東京・銀座のギャルリーためながは、1969年に西洋絵画の名匠を扱う画廊として誕生した老舗画廊。開廊した当時は西洋の近代美術があまり認知されておらず、開館10年を迎えた国立西洋美術館が主催する印象派展や、ピカソ等代表作家の展覧会開催により近代西洋美術を鑑賞する土壌がようやく日本に開かれて間もない頃だ。
西洋絵画の名匠作品は限られた美術館で鑑賞するに留まっており、個人コレクターが作品を収集するということが考えられる前の時代。そのようなときに、ギャルリーためながの創業者・爲永清司が銀座に画廊を開く。
当時、フランスでは政府の厳格な芸術保護政策のもと、作品をフランス国外に持ち出すこと自体が困難だったが、爲永が50年代の渡仏以降育んだフランスでの交友関係により名品が来日を果たす。とくに、爲永は当時日本では無名であったエコール・ド・パリの作家の作品に着目しており、爲永はパリで藤田とも親しく交流。頻繁に藤田のアトリエに招かれていたという。

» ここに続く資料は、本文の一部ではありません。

Definition Moby_Logs (ctx : Context) (id : string) (follow : bool) : M E (result string) :=
  mapped "container logs" (en_Logs ctx id follow).
Definition Moby_ListByLabel (ctx : Context) (labels : gmap string string) : M E (result (list ContainerInfo)) :=
  r <- mapped "list containers" (en_ContainerList ctx (labelFilters labels)) ;;
  ret (rmap (fmap (λ c, mkContainerInfo (su_ID c) (default "" (head (su_Names c))) (su_State c) (su_Labels c))) r).
Definition Moby_CreateVolume (ctx : Context) (name : string) (labels : gmap string string) : M E (result unit) :=
  mapped "create volume" (en_VolumeCreate ctx name labels).
Definition Moby_RemoveVolume (ctx : Context) (name : string) (force : bool) : M E (result unit) :=
  mapped "remove volume" (en_VolumeRemove ctx name force).
Definition Moby_ListVolumesByLabel (ctx : Context) (labels : gmap string string) : M E (result (list string)) :=
  mapped "list volumes" (en_VolumeList ctx (labelFilters labels)).
Definition Moby_CreateNetwork (ctx : Context) (name : string) (labels : gmap string string) : M E (result string) :=
  mapped "create network" (en_NetworkCreate ctx name labels).
Definition Moby_RemoveNetwork (ctx : Context) (id : string) : M E (result unit) :=
  mapped "remove network" (en_NetworkRemove ctx id).

(** [var _ ContainerRuntime = ( *Moby)(nil)]. *)
Definition moby_runtime : ContainerRuntime E := {|
  EnsureImage := Moby_EnsureImage;
  CreateContainer := Moby_CreateContainer;
  StartContainer := Moby_StartContainer;
  StopContainer := Moby_StopContainer;
  RemoveContainer := Moby_RemoveContainer;
  Inspect := Moby_Inspect;
  Exec := Moby_Exec;
  Logs := Moby_Logs;
  ListByLabel := Moby_ListByLabel;
  CreateVolume := Moby_CreateVolume;
  RemoveVolume := Moby_RemoveVolume;
  ListVolumesByLabel := Moby_ListVolumesByLabel;
  CreateNetwork := Moby_CreateNetwork;
  RemoveNetwork := Moby_RemoveNetwork;
|}.
Definition moby_stats : StatsRuntime E := {| rt_ContainerStats := Moby_ContainerStats |}.
End moby.

(** ** What the Engine documents

    A container is created under a new identifier with the configuration it was
    given, or not at all; only creations and removals change the containers and the
    volumes; a forced removal that nobody cancels succeeds, of a container that
    exists and of a volume no container mounts. *)
Definition mounted_volumes (c : EngineContainer) : list string :=
  em_Source <$> filter (λ m, em_Type m = "volume") (hc_Mounts (en_Host c)).

Class EngineState (E : Type) := {
  en_ctrs : E → gmap string EngineContainer;
  en_vols : E → gset string;
}.
Definition en_same {E A} `{EngineState E} (m : M E A) : Prop :=
  ∀ s, en_ctrs (m s).2 = en_ctrs s ∧ en_vols (m s).2 = en_vols s.

Class EngineLaws (E : Type) `{Engine E, EngineState E} := {
  en_ImageInspect_same ctx ref : en_same (en_ImageInspect ctx ref);
  en_ImagePull_same ctx ref : en_same (en_ImagePull ctx ref);
  en_Start_same ctx id : en_same (en_ContainerStart ctx id);
  en_Stop_same ctx id t : en_same (en_ContainerStop ctx id t);
  en_Inspect_same ctx id : en_same (en_ContainerInspect ctx id);
  en_ExecCreate_same ctx id cmd : en_same (en_ExecCreate ctx id cmd);
  en_ExecAttach_same ctx id : en_same (en_ExecAttach ctx id);
  en_ExecInspect_same ctx id : en_same (en_ExecInspect ctx id);
  en_Logs_same ctx id f : en_same (en_Logs ctx id f);
  en_List_same ctx fs : en_same (en_ContainerList ctx fs);
  en_Create_law ctx c s :
    wp (en_ContainerCreate ctx c) (λ r s', en_vols s' = en_vols s ∧
      match r with
      | Ok id => id ≠ "" ∧ en_ctrs s !! id = None ∧ en_ctrs s' = <[id := c]> (en_ctrs s)
      | Err _ => en_ctrs s' = en_ctrs s
      end) s;
  en_Remove_law ctx id force s :
    wp (en_ContainerRemove ctx id force) (λ r s', en_vols s' = en_vols s ∧
      match r with
      | Ok _ => en_ctrs s' = delete id (en_ctrs s)
      | Err _ => en_ctrs s' = en_ctrs s ∨ en_ctrs s' = delete id (en_ctrs s)
      end) s;
  en_VolumeCreate_law ctx v l s :
    wp (en_VolumeCreate ctx v l) (λ r s', en_ctrs s' = en_ctrs s ∧
      en_vols s' = if is_ok r then {[v]} ∪ en_vols s else en_vols s) s;
  en_VolumeRemove_law ctx v force s :
    wp (en_VolumeRemove ctx v force) (λ r s', en_ctrs s' = en_ctrs s ∧
      match r with
      | Ok _ => en_vols s' = en_vols s ∖ {[v]}
      | Err _ => en_vols s' = en_vols s ∨ en_vols s' = en_vols s ∖ {[v]}
      end) s;
  en_Remove_cleanup id s :
    is_Some (en_ctrs s !! id) → wp (en_ContainerRemove Background id true) (λ r _, is_ok r = true) s;
  en_VolumeRemove_cleanup v s :
    (∀ id c, en_ctrs s !! id = Some c → v ∉ mounted_volumes c) →
    wp (en_VolumeRemove Background v true) (λ r _, is_ok r = true) s;
}.

(** ** The Engine's containers and the specifications *)

Section simulation.
Context {E : Type} {EN : Engine E} {ES : EngineState E} {EL : EngineLaws E}.
Context (iter : gmap string string → list (string * string)).

(** The containers are the translations of these specifications. *)
Definition represents (s : E) (specs : gmap string ContainerSpec) : Prop :=
  en_ctrs s = container_of_spec iter <$> specs.

Lemma mounted_volumes_spec sp : mounted_volumes (container_of_spec iter sp) = volumes_of sp.
Proof.
  unfold mounted_volumes, container_of_spec, volumes_of, mountConfig. cbn.
  induction (cs_Mounts sp) as [|m l IH]; [done|]. rewrite !fmap_cons, filter_cons_True by done. cbn. by f_equal.
Qed.

Lemma captured_bound err chunks : (len (captured err chunks) ≤ maxExecCaptureBytes)%Z.
Proof.
  unfold captured. set (ps := snd <$> _).
  destruct (write_all_spec ps (mkCapped "" maxExecCaptureBytes false)) as (_ & -> & _); [by vm_compute|].
  cbn [cb_limit cb_buf]. unfold len. rewrite str_take_length. assert (0 ≤ maxExecCaptureBytes)%Z by (by vm_compute). lia.
Qed.

Lemma wp_mapped {A} op (m : M E (result A)) (Q : result A → E → Prop) s :
  wp m (λ r s', match r with Ok a => Q (Ok a) s' | Err e => ∀ e', Q (Err e') s' end) s →
  wp (mapped op m) Q s.
Proof.
  intros H. unfold mapped. apply wp_bind. eapply wp_mono; [exact H|]. intros [a|e] s' HQ; apply wp_ret; cbn; [done|].
  by destruct (IsNotFound e).
Qed.

Lemma same_bind {A B} (m : M E A) (k : A → M E B) : en_same m → (∀ a, en_same (k a)) → en_same (bind m k).
Proof.
  intros Hm Hk s. unfold bind. destruct (Hm s) as [H1 H2]. destruct (m s) as [a s1]. cbn in *.
  destruct (Hk a s1) as [H3 H4]. split; congruence.
Qed.
Lemma same_ret {A} (a : A) : en_same (ret a).
Proof. done. Qed.
Lemma same_mapped {A} op (m : M E (result A)) : en_same m → en_same (mapped op m).
Proof. intros H. apply same_bind; [done|]. intros r. apply same_ret. Qed.

Ltac same :=
  repeat first
    [ apply same_bind; [|intros ?] | apply same_ret | apply same_mapped | apply en_ImageInspect_same | apply en_ImagePull_same
    | apply en_Start_same | apply en_Stop_same | apply en_Inspect_same | apply en_ExecCreate_same | apply en_ExecAttach_same
    | apply en_ExecInspect_same | apply en_Logs_same | apply en_List_same | case_match ].

(** The calls that neither create nor remove. *)
Inductive observing : ∀ {A}, M E A → Prop :=
  | obs_image ctx ref : observing (Moby_EnsureImage ctx ref)
  | obs_start ctx id : observing (Moby_StartContainer ctx id)
  | obs_stop ctx id t : observing (Moby_StopContainer ctx id t)
  | obs_inspect ctx id : observing (Moby_Inspect ctx id)
  | obs_exec ctx id cmd : observing (Moby_Exec ctx id cmd)
  | obs_logs ctx id f : observing (Moby_Logs ctx id f)
  | obs_list ctx l : observing (Moby_ListByLabel iter ctx l).

Lemma observing_same {A} (m : M E A) : observing m → en_same m.
Proof.
  intros Hm. destruct Hm; [unfold Moby_EnsureImage, try_or, done_ok, ok, fail|unfold Moby_StartContainer|unfold Moby_StopContainer
    |unfold Moby_Inspect|unfold Moby_Exec, try, try_or, ok, fail|unfold Moby_Logs|unfold Moby_ListByLabel]; same.
Qed.

End simulation.

(** ** An Engine in memory that keeps the laws *)

Definition MemoryEngine : Type := gmap string EngineContainer * gset string.

Definition mem_ok {A} (a : A) : M MemoryEngine (result A) := ok a.
Definition mem_fresh (s : MemoryEngine) : string := fresh ({[""]} ∪ dom s.1 : gset string).
Definition mem_no_such (id : string) : error := Errorf ("No such object: " +:+ id).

そのように藤田とゆかりのあるギャルリーためながで、藤田の個展が開催される。本展では、油彩及び線描の際立つデッサンなど約40点が展示。
藤田は2018年に没後50年を迎え、東京とパリで相次ぎ展覧会が開催されている。いっぽう、ギャルリーためながは来年開廊50周年を迎える。この節目の年に、藤田ゆかりのギャラリーでその作品を楽しみたい。